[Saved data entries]

(** Two split sides of one tree are nested, disjoint, or cover the tree. *)
Lemma sides_compatible r S1 S2 :
  NoDup (get_leaf_list r) → is_split r S1 → is_split r S2 →
  S1 ⊆ S2 ∨ S2 ⊆ S1 ∨ S1 ## S2 ∨ S1 ∪ S2 = get_leaf_set r.
Proof.
  intros Hnd. rewrite !is_split_clade. intros (HS1 & H1) (HS2 & H2).
  assert (∀ C1 C2, clade_of r C1 → clade_of r C2 →
            C1 ⊆ C2 ∨ C2 ⊆ C1 ∨ C1 ## C2) as Hlam
    by (intros; by apply (clades_laminar r)).
  generalize dependent (get_leaf_set r). intros U HS1 H1 HS2 H2.
  clear Hnd.
  destruct H1 as [H1|H1], H2 as [H2|H2];
    destruct (Hlam _ _ H1 H2) as [H|[H|H]]; clear Hlam H1 H2.
  - by left.
  - right. by left.
  - right. right. by left.
  - right. right. left. intros l Hl1 Hl2. specialize (HS1 l). specialize (HS2 l).
    specialize (H l). set_unfold. naive_solver.
  - right. right. right. apply set_eq. intros l. specialize (HS1 l).
    specialize (HS2 l). specialize (H l). set_unfold.
    destruct (decide (l ∈ S1)), (decide (l ∈ S2)); naive_solver.
  - left. intros l Hl1. specialize (HS1 l). specialize (HS2 l).
    specialize (H l). set_unfold.
    destruct (decide (l ∈ S2)); naive_solver.
  - right. right. right. apply set_eq. intros l. specialize (HS1 l).
    specialize (HS2 l). specialize (H l). set_unfold.
    destruct (decide (l ∈ S1)), (decide (l ∈ S2)); naive_solver.
  - right. right. left. intros l Hl1 Hl2. specialize (HS1 l). specialize (HS2 l).
    specialize (H l). set_unfold. naive_solver.
  - right. left. intros l Hl2. specialize (HS1 l). specialize (HS2 l).
    specialize (H l). set_unfold.
    destruct (decide (l ∈ S1)); naive_solver.
  - right. left. intros l Hl2. specialize (HS1 l). specialize (HS2 l).
    specialize (H l). set_unfold.
    destruct (decide (l ∈ S1)); naive_solver.
  - left. intros l Hl1. specialize (HS1 l). specialize (HS2 l).
    specialize (H l). set_unfold.
    destruct (decide (l ∈ S2)); naive_solver.
  - right. right. right. apply set_eq. intros l. specialize (HS1 l).
    specialize (HS2 l). specialize (H l). set_unfold.
    destruct (decide (l ∈ S1)), (decide (l ∈ S2)); naive_solver.
Qed.

Lemma is_split_Internal x y S :
  is_split (Internal x y) S ↔
  S ⊆ get_leaf_set x ∪ get_leaf_set y ∧
  (S = ∅ ∨ S = get_leaf_set x ∪ get_leaf_set y ∨
   clade_of x S ∨ clade_of y S ∨
   clade_of x ((get_leaf_set x ∪ get_leaf_set y) ∖ S) ∨
   clade_of y ((get_leaf_set x ∪ get_leaf_set y) ∖ S)).
Proof.
  rewrite is_split_clade, get_leaf_set_Internal, !clade_of_Internal.
  split; intros (HS & Hor); (split; [done|]).
  - destruct Hor as [[?|[?|?]]|[?|[?|Heq]]]; [tauto..|].
    left. apply set_eq. intros l. specialize (HS l).
    assert (l ∈ (get_leaf_set x ∪ get_leaf_set y) ∖ S ↔
            l ∈ get_leaf_set x ∪ get_leaf_set y) as Hl by (by rewrite Heq).
    set_unfold. naive_solver.
  - destruct Hor as [->|[?|[?|[?|[?|?]]]]]; [|tauto..].
    right. right. right. apply difference_empty_L.
Qed.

## [Problem to work on]
Copy out every line of the data in which the word "left" is found.

## [Your response]
  - by left.
  - right. by left.
  - right. right. by left.
  - right. right. left. intros l Hl1 Hl2. specialize (HS1 l). specialize (HS2 l).
  - left. intros l Hl1. specialize (HS1 l). specialize (HS2 l).
  - right. right. left. intros l Hl1 Hl2. specialize (HS1 l). specialize (HS2 l).
  - right. left. intros l Hl2. specialize (HS1 l). specialize (HS2 l).
  - right. left. intros l Hl2. specialize (HS1 l). specialize (HS2 l).
  - left. intros l Hl1. specialize (HS1 l). specialize (HS2 l).
    left. apply set_eq. intros l. specialize (HS l).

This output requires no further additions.